> _Task data_

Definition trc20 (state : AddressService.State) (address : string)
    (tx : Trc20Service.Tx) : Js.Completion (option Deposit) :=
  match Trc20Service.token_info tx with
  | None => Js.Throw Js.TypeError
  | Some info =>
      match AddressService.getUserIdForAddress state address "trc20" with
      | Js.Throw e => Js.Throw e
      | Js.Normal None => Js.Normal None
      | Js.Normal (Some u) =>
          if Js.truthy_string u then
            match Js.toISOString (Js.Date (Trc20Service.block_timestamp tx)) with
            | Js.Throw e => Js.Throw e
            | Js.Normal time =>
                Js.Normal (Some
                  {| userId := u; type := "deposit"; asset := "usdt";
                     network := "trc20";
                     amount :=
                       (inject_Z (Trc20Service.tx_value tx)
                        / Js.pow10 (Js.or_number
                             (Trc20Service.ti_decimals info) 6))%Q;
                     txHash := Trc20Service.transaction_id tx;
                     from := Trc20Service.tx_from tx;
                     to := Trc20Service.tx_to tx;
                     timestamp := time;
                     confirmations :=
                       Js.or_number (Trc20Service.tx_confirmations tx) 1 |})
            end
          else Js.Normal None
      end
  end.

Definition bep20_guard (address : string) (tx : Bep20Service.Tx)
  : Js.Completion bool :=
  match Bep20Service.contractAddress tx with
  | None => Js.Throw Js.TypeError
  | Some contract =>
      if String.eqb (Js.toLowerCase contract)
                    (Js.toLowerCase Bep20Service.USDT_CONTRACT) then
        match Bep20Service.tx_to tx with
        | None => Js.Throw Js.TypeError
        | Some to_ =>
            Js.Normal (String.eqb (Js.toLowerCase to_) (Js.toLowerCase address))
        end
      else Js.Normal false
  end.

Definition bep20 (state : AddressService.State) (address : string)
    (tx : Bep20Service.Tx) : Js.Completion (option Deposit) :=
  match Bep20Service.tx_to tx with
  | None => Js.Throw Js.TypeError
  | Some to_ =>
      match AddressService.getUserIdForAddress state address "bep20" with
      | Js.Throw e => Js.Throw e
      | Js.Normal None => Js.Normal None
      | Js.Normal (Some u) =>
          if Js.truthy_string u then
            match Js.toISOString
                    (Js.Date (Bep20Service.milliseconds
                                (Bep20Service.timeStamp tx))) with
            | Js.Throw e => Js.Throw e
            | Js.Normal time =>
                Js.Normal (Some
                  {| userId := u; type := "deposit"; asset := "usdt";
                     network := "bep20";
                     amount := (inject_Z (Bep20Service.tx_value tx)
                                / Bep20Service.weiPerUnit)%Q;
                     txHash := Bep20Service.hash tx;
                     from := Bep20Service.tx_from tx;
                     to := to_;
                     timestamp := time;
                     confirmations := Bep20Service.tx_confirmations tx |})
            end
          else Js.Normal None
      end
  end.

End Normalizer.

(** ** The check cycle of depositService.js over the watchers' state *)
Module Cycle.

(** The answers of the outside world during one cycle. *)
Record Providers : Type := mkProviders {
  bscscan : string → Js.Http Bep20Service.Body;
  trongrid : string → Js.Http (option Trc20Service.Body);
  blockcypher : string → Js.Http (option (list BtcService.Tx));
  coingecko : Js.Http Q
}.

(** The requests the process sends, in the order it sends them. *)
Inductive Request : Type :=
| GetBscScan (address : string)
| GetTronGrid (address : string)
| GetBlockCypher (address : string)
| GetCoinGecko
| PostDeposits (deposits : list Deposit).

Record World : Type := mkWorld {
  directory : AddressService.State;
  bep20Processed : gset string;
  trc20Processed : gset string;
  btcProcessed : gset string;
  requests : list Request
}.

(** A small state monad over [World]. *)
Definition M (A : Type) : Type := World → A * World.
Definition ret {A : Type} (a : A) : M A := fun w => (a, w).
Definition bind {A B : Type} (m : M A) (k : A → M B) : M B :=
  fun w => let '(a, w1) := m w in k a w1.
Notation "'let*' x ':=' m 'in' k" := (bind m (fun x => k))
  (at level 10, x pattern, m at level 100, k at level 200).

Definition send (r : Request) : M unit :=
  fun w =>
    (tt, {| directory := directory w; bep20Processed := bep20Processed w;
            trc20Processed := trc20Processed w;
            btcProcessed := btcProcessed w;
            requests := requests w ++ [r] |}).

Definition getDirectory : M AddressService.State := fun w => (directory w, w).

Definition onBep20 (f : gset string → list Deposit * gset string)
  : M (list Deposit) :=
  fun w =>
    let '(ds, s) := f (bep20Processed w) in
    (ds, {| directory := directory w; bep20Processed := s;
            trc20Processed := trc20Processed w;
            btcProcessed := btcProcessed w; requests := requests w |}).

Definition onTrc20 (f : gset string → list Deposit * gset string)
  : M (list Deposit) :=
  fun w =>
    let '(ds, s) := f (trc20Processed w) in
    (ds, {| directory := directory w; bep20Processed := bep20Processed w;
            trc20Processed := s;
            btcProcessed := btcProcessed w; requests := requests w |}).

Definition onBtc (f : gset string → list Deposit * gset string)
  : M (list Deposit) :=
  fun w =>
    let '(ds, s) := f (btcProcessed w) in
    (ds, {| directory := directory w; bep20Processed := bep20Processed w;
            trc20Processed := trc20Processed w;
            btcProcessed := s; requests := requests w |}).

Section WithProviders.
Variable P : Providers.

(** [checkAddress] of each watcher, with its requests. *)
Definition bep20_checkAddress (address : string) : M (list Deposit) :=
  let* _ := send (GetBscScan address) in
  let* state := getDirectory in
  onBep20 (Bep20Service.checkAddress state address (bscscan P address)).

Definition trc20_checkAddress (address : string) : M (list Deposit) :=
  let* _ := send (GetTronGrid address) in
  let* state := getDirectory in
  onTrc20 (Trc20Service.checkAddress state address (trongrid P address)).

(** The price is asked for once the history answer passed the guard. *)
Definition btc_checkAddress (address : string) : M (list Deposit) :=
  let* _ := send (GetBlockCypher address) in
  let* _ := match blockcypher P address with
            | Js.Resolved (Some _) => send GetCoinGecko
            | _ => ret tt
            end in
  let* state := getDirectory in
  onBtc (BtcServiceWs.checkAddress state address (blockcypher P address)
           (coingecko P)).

---

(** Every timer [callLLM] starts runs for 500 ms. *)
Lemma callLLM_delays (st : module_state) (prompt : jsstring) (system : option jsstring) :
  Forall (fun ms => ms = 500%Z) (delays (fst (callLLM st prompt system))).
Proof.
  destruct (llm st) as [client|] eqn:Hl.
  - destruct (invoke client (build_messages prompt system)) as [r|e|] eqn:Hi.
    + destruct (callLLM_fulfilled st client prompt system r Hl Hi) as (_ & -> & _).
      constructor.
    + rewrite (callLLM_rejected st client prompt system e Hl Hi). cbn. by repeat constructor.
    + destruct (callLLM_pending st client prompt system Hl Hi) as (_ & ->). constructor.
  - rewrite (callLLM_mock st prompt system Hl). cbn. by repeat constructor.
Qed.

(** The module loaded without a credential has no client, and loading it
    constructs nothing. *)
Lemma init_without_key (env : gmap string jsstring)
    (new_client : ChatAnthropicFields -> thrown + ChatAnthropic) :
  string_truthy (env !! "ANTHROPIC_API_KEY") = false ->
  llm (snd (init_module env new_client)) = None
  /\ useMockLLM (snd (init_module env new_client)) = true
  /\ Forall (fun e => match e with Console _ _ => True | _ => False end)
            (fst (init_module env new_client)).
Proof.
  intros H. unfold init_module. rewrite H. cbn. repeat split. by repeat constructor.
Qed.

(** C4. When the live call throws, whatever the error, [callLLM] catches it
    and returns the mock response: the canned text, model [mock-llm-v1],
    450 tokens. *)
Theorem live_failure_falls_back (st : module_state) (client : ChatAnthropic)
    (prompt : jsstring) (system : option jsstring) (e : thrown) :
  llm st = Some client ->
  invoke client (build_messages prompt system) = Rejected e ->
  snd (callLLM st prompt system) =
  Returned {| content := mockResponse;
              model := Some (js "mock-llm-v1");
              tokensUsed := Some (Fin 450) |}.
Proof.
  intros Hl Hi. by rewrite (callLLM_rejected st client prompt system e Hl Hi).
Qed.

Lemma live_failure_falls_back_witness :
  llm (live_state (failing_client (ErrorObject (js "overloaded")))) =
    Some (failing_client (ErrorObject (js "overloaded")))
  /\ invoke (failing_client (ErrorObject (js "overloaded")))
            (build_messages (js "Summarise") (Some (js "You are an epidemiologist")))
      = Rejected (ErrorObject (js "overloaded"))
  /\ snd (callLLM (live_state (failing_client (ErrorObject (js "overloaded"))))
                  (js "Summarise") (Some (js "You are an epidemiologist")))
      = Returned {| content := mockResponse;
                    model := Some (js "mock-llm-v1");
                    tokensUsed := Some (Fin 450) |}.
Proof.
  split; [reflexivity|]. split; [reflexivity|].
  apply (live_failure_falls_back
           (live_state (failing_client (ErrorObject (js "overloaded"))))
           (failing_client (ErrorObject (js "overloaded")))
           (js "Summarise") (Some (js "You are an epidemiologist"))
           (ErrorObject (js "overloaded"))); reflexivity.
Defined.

> _Prompt_
For each line in the entries that contains the string "gset", make a copy.

> _Answer box_
  bep20Processed : gset string;
  trc20Processed : gset string;
  btcProcessed : gset string;
Definition onBep20 (f : gset string → list Deposit * gset string)
Definition onTrc20 (f : gset string → list Deposit * gset string)
Definition onBtc (f : gset string → list Deposit * gset string)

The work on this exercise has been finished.